Australia’s love of property is well documented. To a lesser extent, so too is the increasing number of people who think they can do a better job investing their superannuation than the professionals.
It’s not surprising therefore that the number of people combining property and superannuation and using a self-managed super fund (SMSF) to invest in direct property is growing steadily.
Does combining Property and Superannuation make sense?
But before deciding on a final stand, there are a number of issues that demands consideration..
While successful property investing can be challenging enough in the current and prospective market climate, holding a property asset in an SMSF only adds a layer of extra complexity.
Restrictions on Property and Superannuation
Superannuation law imposes a range of rules and restrictions that don’t apply when investing in property outside super.
For example: SMSFs can’t be used to buy residential property from any member or related party, but only from the open market.
Funds members and relatives living in residential property will be judged as an offence and serious breach of our code to serve people with impartiality. This test also imposes a limit on the extent to which SMSFs can enter into lease arrangements and certain other transactions with related parties.
The trustees must formulate an investment strategy that is specific and suitable to the whole circumstances of the fund. This includes factors such as the members’ age, risk profile and retirement objectives, as well as the need for diversification.
Moreover, plans should also be made to address the lack of asset diversity over time.
Wondering if using a Self Managed Superannuation Fund to invest in property is the right thing to do?
Consider the fund’s capacity to meet current and future expenses, such as insurance premiums, property repairs and maintenance, tax liabilities and interest payments (if an LRBA is established) before deciding and reaching any conclusion.
In case of the rental income failing to meet ongoing liabilities, the trustees will need to ensure that either the fund holds sufficient cash or the members have capacity within their caps to make additional superannuation contributions.
SMSFs intending to invest primarily in direct property should also consider how they would deal with having to pay out a sizeable portion of the fund’s value.
This could occur if a member decides to exit the fund and wants to rollover their benefit.
Other scenarios could include if a member divorces, suffers a total and permanent disability or passes away.
If the property has to be sold to fund a benefit payment or rollover, it may take a while to find a buyer, the selling price may be lower than anticipated and the return on capital may not meet the member’s or fund’s expectations.
SMSFs that hold large lumpy assets like property should consider insuring the members in the event of death or TPD, if allowed in the trust deed.
Not only can this be a cost-effective way to fund the insurance cover, it can help ensure a ‘fire sale’ isn’t required to pay a death or disability benefit.
Repairs, improvements and replacements
Before using an LRBA to acquire a property in an SMSF, it’s important to be aware that while the property can be repaired or maintained using some of the borrowed money, improvements can only be funded using cash-flow, other fund assets or additional contributions.
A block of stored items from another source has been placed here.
(** A statement run between [get_conn] and [put_conn] leaves the hosted
    side alone, and changes the database only as the statement says. *)
Lemma scoped_statement_hosted_side {A B}
    (stmt : Pg.t -> string + (A * Pg.t)) (f : A -> B) w r w' :
  (do conn <- get_conn;
   try_finally (do x <- on_postgres stmt; ret (f x)) (put_conn conn)) w
    = (r, w') ->
  hosted_side_kept w w' /\ hosted_mode w' = hosted_mode w /\
  (postgres w' = postgres w \/
   exists a, stmt (postgres w) = inr (a, postgres w')).
Proof.
  intros Hrun.
  apply scoped_statement in Hrun
    as [(e & -> & Hget)|(c & w1 & w2 & Hget & Hput & Hstmt)].
  - apply get_conn_raised in Hget as (_ & _ & Hdb & Hh & Hc).
    split; [split; [apply Hc|exact Hh]|].
    split; [by apply same_config_hosted_mode|by left].
  - apply get_conn_returned in Hget as (_ & _ & _ & _ & Hdb1 & Hh1 & Hc1).
    apply put_conn_frame in Hput as (Hdb2 & Hh2 & Hc2).
    assert (Hw2 : hosted w2 = hosted w1 /\ same_config w1 w2 /\
                  (postgres w2 = postgres w \/
                   exists a, stmt (postgres w) = inr (a, postgres w2))).
    { destruct (stmt (postgres w)) as [msg|[a db']] eqn:Hs;
        destruct Hstmt as [_ ->].
      - split; [reflexivity|]. split; [apply same_config_refl|by left].
      - split; [by destruct w1|]. split; [by destruct w1|].
        right. exists a. by destruct w1. }
    destruct Hw2 as (Hh & Hc & Hdb).
    pose proof (same_config_trans _ _ _ Hc1 (same_config_trans _ _ _ Hc Hc2))
      as Hcfg.
    split; [split; [apply Hcfg|congruence]|].
    split; [by apply same_config_hosted_mode|].
    rewrite Hdb2. exact Hdb.
Qed.

(** X2.  The two backends never mix.  With the hosted service configured,
    [create_clients_table], [insert_client] and [get_clients] leave the pool
    and the database server as they found them; without it, they leave the
    cached client and the hosted service as they found them.  This holds
    for every state and every argument, whether the call returns or
    raises. *)
Theorem backends_do_not_mix w name address phone limit :
  (hosted_mode w = true ->
   direct_side_kept w (create_clients_table iso_datetime w).2 /\
   direct_side_kept w
     (insert_client str_datetime iso_datetime name address phone w).2 /\
   direct_side_kept w (get_clients str_datetime iso_datetime limit w).2) /\
  (hosted_mode w = false ->
   hosted_side_kept w (create_clients_table iso_datetime w).2 /\
   hosted_side_kept w
     (insert_client str_datetime iso_datetime name address phone w).2 /\
   hosted_side_kept w (get_clients str_datetime iso_datetime limit w).2).
Proof.
  split; intros Hmode.
  - split; [|split]; eapply hosted_trace_direct_side.
    + by apply create_clients_table_hosted_trace.
    + by apply insert_client_hosted_trace.
    + by apply get_clients_hosted_trace.
  - assert (Hrec : forall operation w',
              hosted_side_kept (record (Called operation) w) w' ->
              hosted_side_kept w w') by (intros ? ? [? ?]; by destruct w).
    split; [|split].
    + unfold create_clients_table, bind at 1 2, modify, read.
      change (hosted_mode (record (Called "create_clients_table") w))
        with (hosted_mode w).
      rewrite Hmode. eapply Hrec.
      match goal with |- context [?prog (record ?e w)] =>
        destruct (prog (record e w)) as [r w'] eqn:Hrun end.
      by apply (scoped_statement_hosted_side _ (fun _ => true)) in Hrun as [? _].
    + unfold insert_client, bind at 1 2, modify, read.
      change (hosted_mode (record (Called "insert_client") w))
        with (hosted_mode w).
      rewrite Hmode. eapply Hrec.
      match goal with |- context [?prog (record ?e w)] =>
        destruct (prog (record e w)) as [r w'] eqn:Hrun end.
      by apply scoped_statement_hosted_side in Hrun as [? _].
    + unfold get_clients, bind at 1 2, modify, read.
      change (hosted_mode (record (Called "get_clients") w))
        with (hosted_mode w).
      rewrite Hmode. eapply Hrec.
      match goal with |- context [?prog (record ?e w)] =>
        destruct (prog (record e w)) as [r w'] eqn:Hrun end.
      by apply scoped_statement_hosted_side in Hrun as [? _].
Qed.

(** The state of the service after a request that only reads. *)
Lemma select_keeps_service req s :
  (forall name address phone, req <> Supabase.Insert name address phone) ->
  (Supabase.execute iso_datetime req s).2 = s.
Proof.
  intros Hread. unfold Supabase.execute.
  destruct (Supabase.failing s) as [[msg|d e]|]; [reflexivity..|].
  destruct req as [|name address phone|limit].
  - by destruct (Pg.select_any 1 (Supabase.db s)).
  - by destruct (Hread name address phone).
  - by destruct (Pg.select_recent limit (Supabase.db s)).
Qed.

(** X3.  [get_clients] only reads: for every state and every limit,
    negative ones included, and whether it returns or raises, the database
    server and the hosted service are afterwards exactly as before. *)
Theorem get_clients_only_reads w limit :
  postgres (get_clients str_datetime iso_datetime limit w).2 = postgres w /\
  hosted (get_clients str_datetime iso_datetime limit w).2 = hosted w.
Proof.
  destruct (hosted_mode w) eqn:Hmode.
  - split.
    + eapply (hosted_trace_direct_side "get_clients").
      by apply get_clients_hosted_trace.
    + unfold get_clients, bind at 1 2, modify, read.
      change (hosted_mode (record (Called "get_clients") w))
        with (hosted_mode w).
      rewrite Hmode. unfold bind at 1.
      destruct (init_supabase _) as [[e|sb] w1] eqn:Hsb;
        apply init_supabase_world in Hsb.
      * destruct Hsb as (-> & _). by destruct w.
      * subst w1. unfold bind at 1. rewrite execute_run.
        rewrite select_keeps_service by discriminate.
        destruct (Supabase.execute _ _ _) as [[e|res] s]; simpl.
        { by destruct w. }
        unfold bind at 1. rewrite unwrap_data_run.
        destruct (match Supabase.res_shape res with
                  | Supabase.ObjectShape => _
                  | Supabase.DictShape => _
                  end) as [rows|]; [by destruct w|].
        unfold bind at 1. rewrite unwrap_error_run.
        destruct (Supabase.res_shape res), (truthy (Supabase.res_error res));
          by destruct w.
  - destruct (get_clients _ _ _ w) as [r w'] eqn:Hrun. simpl.
    revert Hrun. unfold get_clients, bind at 1 2, modify, read.
    change (hosted_mode (record (Called "get_clients") w))
      with (hosted_mode w).
    rewrite Hmode. intros Hrun.
    apply scoped_statement_hosted_side in Hrun as ([_ Hh] & _ & Hdb).
    split; [|rewrite Hh; by destruct w].
    destruct Hdb as [Hdb|[rows Hdb]]; [rewrite Hdb; by destruct w|].
    change (postgres (record (Called "get_clients") w)) with (postgres w) in Hdb.
    destruct (Pg.select_recent _ (postgres w)); [discriminate|].
    by injection Hdb as _ <-.
Qed.

End HostedSteps.

(** ** The table check and the startup *)

Section TableCheck.

Import dbcenter app Steps.

Variable str_datetime : Z -> string.
Variable iso_datetime : Z -> string.

Lemma create_clients_table_hosted_run w :
  hosted_mode w = true -> client_at_hand w ->
  exists sb,
    create_clients_table iso_datetime w =
      (inr match (Supabase.execute iso_datetime Supabase.SelectIdLimit1
                    (hosted w)).1 with
           | inl _ => false
           | inr _ => true
           end,
       set_supabase (Some sb) (record (Called "create_clients_table") w)).
Proof.
  intros Hmode Hclient.
  unfold create_clients_table, bind at 1 2, modify, read.
  change (hosted_mode (record (Called "create_clients_table") w))
    with (hosted_mode w).
  rewrite Hmode. unfold bind at 1.
  destruct (init_supabase_ready (record (Called "create_clients_table") w))
    as [sb Hsb]; [by destruct w|by destruct w|].
  rewrite Hsb. exists sb.
  unfold try_except, bind at 1. rewrite execute_run.
  rewrite select_keeps_service by discriminate.
  change (hosted (set_supabase _ (record _ w))) with (hosted w).
  destruct (Supabase.execute _ _ _) as [[e|res] s]; simpl; unfold ret;
    do 2 f_equal; by destruct w.
Qed.

(** X4.  In hosted mode, once the client is at hand, the table check never
    raises and never changes the service.  It answers [False] exactly when
    the request itself raises: the service raises, or is healthy but down or
    without the table.  A reply is never looked into, so one that carries an
    error and no data still counts as [True]. *)
Theorem hosted_table_check_outcome w :
  hosted_mode w = true -> client_at_hand w ->
  exists b w',
    create_clients_table iso_datetime w = (inr b, w') /\
    hosted w' = hosted w /\
    match Supabase.failing (hosted w) with
    | Some (Supabase.Raises _) => b = false
    | Some (Supabase.Replies _ _) => b = true
    | None =>
        b = true <->
        Pg.up (Supabase.db (hosted w)) = true /\
        is_Some (Pg.clients (Supabase.db (hosted w)))
    end.
Proof.
  intros Hmode Hclient.
  destruct (create_clients_table_hosted_run w Hmode Hclient) as [sb Hrun].
  eexists _, _. split; [exact Hrun|]. split; [by destruct w|].
  unfold Supabase.execute.
  destruct (Supabase.failing (hosted w)) as [[msg|d e]|]; [done..|].
  unfold Pg.select_any.
  destruct (Pg.up (Supabase.db (hosted w))); simpl.
  - destruct (Pg.clients (Supabase.db (hosted w))); simpl.
    + split; [by eauto|done].
    + split; [done|]. by intros [_ [? ?]].
  - split; [done|]. by intros [? _].
Qed.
Also, it is generally not possible to replace or redevelop a property that is subjected to an LRBA. This is because if work is done that fundamentally changes the character of the property, it can no longer be held in the existing LRBA.
A key exception is where a property that is severely damaged or destroyed by events such as flood or fire is replaced with a like property using the proceeds from an insurance policy.
For example, replacing a destroyed four-bedroom house with a similar four-bedroom house would generally be considered acceptable, whereas building two townhouses with two bedrooms in each would usually not.
These concepts are discussed further in the ATO’s Self Managed Superannuation Funds Ruling SMSFR 2012/1.
Property and Superannuation – The Bottom Line
Investing in property through an SMSF could be a worthwhile and rewarding strategy.
However, you should most probably avoid this option if you wish to buy a residential investment property for your own enjoyment or want to start a property development business through your SMSF.
Furthermore, even if the investment is made for the right reasons, cash-flow problems could arise if the property is untenanted for a significant period, or a large sum of money needs to be paid out and there isn’t sufficient liquidity available.
Naturally in all matters of finance, investors are encouraged to seek expert legal, taxation and financial advice before undertaking this strategy.